470 He also against the house of God was bold:
A leper once he lost and gained a king,
Ahaz his sottish conqueror, whom he drew
God’s altar to disparage and displace
For one of Syrian mode, whereon to burn
475 His odious off’rings, and adore the gods
Whom he had vanquished. After these appeared
A crew who under names of old renown,
Osiris, Isis, Orus and their train
With monstrous shapes and sorceries abused
480 Fanatic Egypt and her priests, to seek
Their wand’ring gods disguised in brutish forms
Rather than human. Nor did Israel ’scape
Th’ infection when their borrowed gold composed
The calf in Oreb: and the rebel king
485 Doubled that sin in Bethel and in Dan,
Lik’ning his Maker to the grazèd ox,
Jehovah, who in one night when he passed
From Egypt marching, equalled with one stroke
Both her first-born and all her bleating gods.

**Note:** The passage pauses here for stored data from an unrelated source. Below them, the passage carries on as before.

(* ===== verification/RegexRules.v ===== *)
(** * RegexRules: bounded compilation of QNAME regex rules
    ([rustydns-core/src/regex_rules.rs])

    The [regex] crate is a parameter: a type of compiled sets, its builder (with
    the case-insensitive, non-Unicode, 1 MiB settings of the code) and its
    matcher.  The module's own job, the bounds on the rules, is modelled. *)

From S2P Require Import Prelude RustStr Config.

Class RegexCrate := {
  RegexSet : Type;
  regex_build : list str → option RegexSet;
  regex_is_match : RegexSet → str → bool;
  regex_len : RegexSet → Z;
}.

(** A matcher of literal substrings, for concrete runs. *)
Definition literal_regex : RegexCrate :=
  {| RegexSet := list str; regex_build ps := Some ps;
     regex_is_match ps s := existsb (λ p, contains_str p s) ps;
     regex_len ps := Z.of_nat (length ps) |}.

Section regex_rules.
Context `{RegexCrate}.

Record RegexRules := { regex_set : option RegexSet }.

Definition regex_default : RegexRules := {| regex_set := None |}.

Inductive regex_error :=
| TooManyRules (count : Z)
| RuleTooLong (i : nat) (len : Z)
| InvalidRule.

Definition check_rule_len (i : nat) (p : str) : result regex_error unit :=
  reject_if (MAX_REGEX_PATTERN_LEN <? str_len p) (RuleTooLong i (str_len p)).

Definition compile (patterns : list str) : result regex_error RegexRules :=
  if bool_decide (patterns = []) then Ok {| regex_set := None |}
  else
    _ ← reject_if (MAX_REGEX_RULES <? Z.of_nat (length patterns))
          (TooManyRules (Z.of_nat (length patterns)));
    _ ← try_each (λ '(i, p), check_rule_len i p) (imap pair patterns);
    set ← ok_or InvalidRule (regex_build patterns);
    Ok {| regex_set := Some set |}.

Definition is_match (r : RegexRules) (qname_lc : str) : bool :=
  match regex_set r with
  | Some set => regex_is_match set qname_lc
  | None => false
  end.

Definition len (r : RegexRules) : Z :=
  match regex_set r with Some set => regex_len set | None => 0 end.

Definition is_empty (r : RegexRules) : bool := len r =? 0.
End regex_rules.

Arguments RegexRules {_}.
Definition rewrite_check (idx : nat) (rule : RewriteRule) : check :=
  let name := trim (rewrite_name rule) in
  _ ← reject_if (is_empty_str name) (RewriteNameEmpty idx);
  _ ← reject_if (action_count rule =? 0)%nat (RewriteNoAction idx);
  _ ← reject_if (1 <? action_count rule)%nat (RewriteManyActions idx);
  _ ← match rewrite_address rule with
      | Some addr => reject_if (bool_decide (parse_ip addr = None)) (RewriteAddressInvalid idx addr)
      | None => Ok ()
      end;
  _ ← match rewrite_target rule with
      | Some target => reject_if (is_empty_str (trim target)) (RewriteTargetEmpty idx)
      | None => Ok ()
      end;
  _ ← reject_if (bool_decide (rewrite_address rule = None)
                 && str_eqb (norm_form (rewrite_name rule)) (norm_form (default [] (rewrite_target rule))))
        (RewriteSelfReferential idx);
  let bare := trim_end_matches "."%rc
                (trim_start_matches "."%rc (trim_start_matches_str "*."%rs name)) in
  reject_if ((starts_with "*."%rs name || starts_with "."%rs name) && (labels bare <=? 1)%nat)
    (RewriteTooBroad idx).

Definition validate_config (cfg : DnsConfig) : check :=
  _ ← server_checks cfg;
  _ ← upstream_checks cfg;
  _ ← blocklist_checks (cfg_blocklist cfg);
  _ ← privacy_checks (cfg_privacy cfg);
  _ ← metrics_checks (cfg_metrics cfg);
  _ ← rate_limit_checks (cfg_rate_limit cfg);
  _ ← try_enumerate (policy_check (cfg_blocklist cfg)) (cfg_policy cfg);
  try_enumerate rewrite_check (cfg_rewrite cfg).
End validate.

(** ** Lemmas *)

Lemma try_enumerate_ok {A} (f : nat → A → check) (l : list A) :
  try_enumerate f l = Ok () ↔ ∀ idx x, l !! idx = Some x → f idx x = Ok ().
Proof.
  unfold try_enumerate. rewrite try_each_ok, Forall_lookup. split.
  - intros Hf idx x Hx. apply (Hf idx (idx, x)). by rewrite list_lookup_imap, Hx.
  - intros Hf i [idx x] Hp. rewrite list_lookup_imap in Hp. apply fmap_Some in Hp as (y & Hy & [= -> ->]).
    by apply Hf.
Qed.

(** Every element of a list is checked, whatever the accumulator. *)
Lemma try_fold_each {A B E} (P : A → Prop) (f : B → A → result E B) l acc acc' :
  (∀ b x b', f b x = Ok b' → P x) → try_fold f acc l = Ok acc' → Forall P l.
Proof.
  intros Hf. revert acc. induction l as [|x l IH]; intros acc Hr; [constructor|].
  cbn [try_fold] in Hr. run_ok. constructor; [by eapply Hf|by eapply IH].
Qed.

Lemma Forall_imap_pair {A} (P : A → Prop) (l : list A) :
  Forall (λ p, P p.2) (imap pair l) → Forall P l.
Proof.
  rewrite !Forall_lookup. intros Hf i x Hx. apply (Hf i (i, x)). by rewrite list_lookup_imap, Hx.
Qed.

Lemma overlap_checks_ok l :
  overlap_checks l = Ok () →
  ∀ a b, a ∈ l → b ∈ l → a.2 ≠ b.2 → overlap a b = false ∨ overlap b a = false.
Proof.
  induction l as [|c l IH]; intros Hl a b Ha Hb Hab; [by apply elem_of_nil in Ha|].
  cbn [overlap_checks] in Hl. run_ok. apply try_each_ok in Hrun.
  assert (∀ d, d ∈ l → overlap c d = false) as Hc.
  { intros d Hd. eapply Forall_forall in Hrun; [|by apply list_elem_of_In]. by run_ok. }
  apply elem_of_cons in Ha as [-> |Ha], Hb as [-> |Hb]; [done| | |by apply IH]; [left|right]; by apply Hc.
Qed.

(** ** What a valid configuration guarantees *)

(** A socket bound to an address receives what is sent to it, a wildcard socket what is
    sent to its family, and the IPv6 wildcard, being dual-stack, everything. *)
Definition receives (bound dst : ip_addr) : Prop :=
  norm_ip bound = norm_ip dst ∨ norm_ip bound = V6 0
  ∨ norm_ip bound = V4 0 ∧ ∃ v4, norm_ip dst = V4 v4.

Lemma addrs_compete_spec a b :
  addrs_compete a b = true ↔ ∃ dst, receives a dst ∧ receives b dst.
Proof.
  unfold addrs_compete, receives, v4_is_unspecified, v6_is_unspecified. split.
  - destruct (norm_ip a) as [x|x] eqn:Ha, (norm_ip b) as [y|y] eqn:Hb; intros Hc;
      rewrite ?orb_true_iff, ?Z.eqb_eq in Hc; destruct_or?; subst;
      first [exists a; rewrite Ha; naive_solver|exists b; rewrite Hb; naive_solver].
  - intros (dst & Ha & Hb).
    destruct (norm_ip a) as [x|x], (norm_ip b) as [y|y], (norm_ip dst) as [z|z];
      rewrite ?orb_true_iff, ?Z.eqb_eq; naive_solver.
Qed.

Inductive transport := Tcp | Udp.

(** The sockets of a configuration, each with its transport and role. *)
Inductive listener (cfg : DnsConfig) : transport → role → SocketAddr → Prop :=
| plain_listener t s a :
    s ∈ server_listen (cfg_server cfg) → parse_socket_addr s = Some a → listener cfg t PlainDns a
| dot_listener s a :
    server_dot_listen (cfg_server cfg) = Some s → parse_socket_addr s = Some a →
    listener cfg Tcp DnsOverTls a
| doh_listener s a :
    server_doh_listen (cfg_server cfg) = Some s → parse_socket_addr s = Some a →
    listener cfg Tcp DnsOverHttps a
| doq_listener s a :
    server_doq_listen (cfg_server cfg) = Some s → parse_socket_addr s = Some a →
    listener cfg Udp DnsOverQuic a
| metrics_listener a : effective_listen (cfg_metrics cfg) = Ok a → listener cfg Tcp MetricsHttp a.

Lemma listener_addrs cfg t r a :
  listener cfg t r a →
  (a, r) ∈ match t with
           | Tcp => tcp_addrs (cfg_server cfg) (cfg_metrics cfg)
           | Udp => udp_addrs (cfg_server cfg)
           end.
Proof.
  intros Hl. destruct Hl as [t s a Hs Ha|s a Hs Ha|s a Hs Ha|s a Hs Ha|a Ha].
  - assert ((a, PlainDns) ∈ (λ a, (a, PlainDns)) <$> plain_listens (cfg_server cfg)) as Hp.
    { apply list_elem_of_fmap. exists a. split; [done|]. apply list_elem_of_omap. by exists s. }
    destruct t; apply elem_of_app; by left.
  - unfold tcp_addrs. rewrite Hs. cbn. rewrite Ha. set_solver.
  - unfold tcp_addrs. rewrite Hs. cbn. rewrite Ha. set_solver.
  - unfold udp_addrs. rewrite Hs. cbn. rewrite Ha. set_solver.
  - unfold tcp_addrs. rewrite Ha. cbn. set_solver.
Qed.

Section guarantees.
Context `{RegexRules.RegexCrate}.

490 Belial came last, than whom a Spirit more lewd
Fell not from Heaven, or more gross to love
Vice for itself: to him no temple stood
Or altar smoked; yet who more oft than he
In temples and at altars, when the priest
495 Turns atheist, as did Eli’s sons, who filled
With lust and violence the house of God.
In courts and palaces he also reigns
And in luxurious cities, where the noise
Of riot ascends above their loftiest tow’rs,
500 And injury and outrage: and when night
Darkens the streets, then wander forth the sons
Of Belial, flown with insolence and wine.
Witness the streets of Sodom, and that night
In Gibeah, when the hospitable door
505 Exposed a matron to avoid worse rape.
These were the prime in order and in might;
The rest were long to tell, though far renowned,
Th’ Ionian gods, of Javan’s issue held
Gods, yet confessed later than Heav’n and Earth
510 Their boasted parents; Titan Heav’n’s first-born
With his enormous brood, and birthright seized
By younger Saturn, he from mightier Jove
His own and Rhea’s son like measure found;
So Jove usurping reigned: these first in Crete
515 And Ida known, thence on the snowy top
Of cold Olympus ruled the middle air
Their highest heav’n; or on the Delphian cliff,
Or in Dodona, and through all the bounds
Of Doric land; or who with Saturn old
520 Fled over Adria to th’ Hesperian fields,
And o’er the Celtic roamed the utmost isles.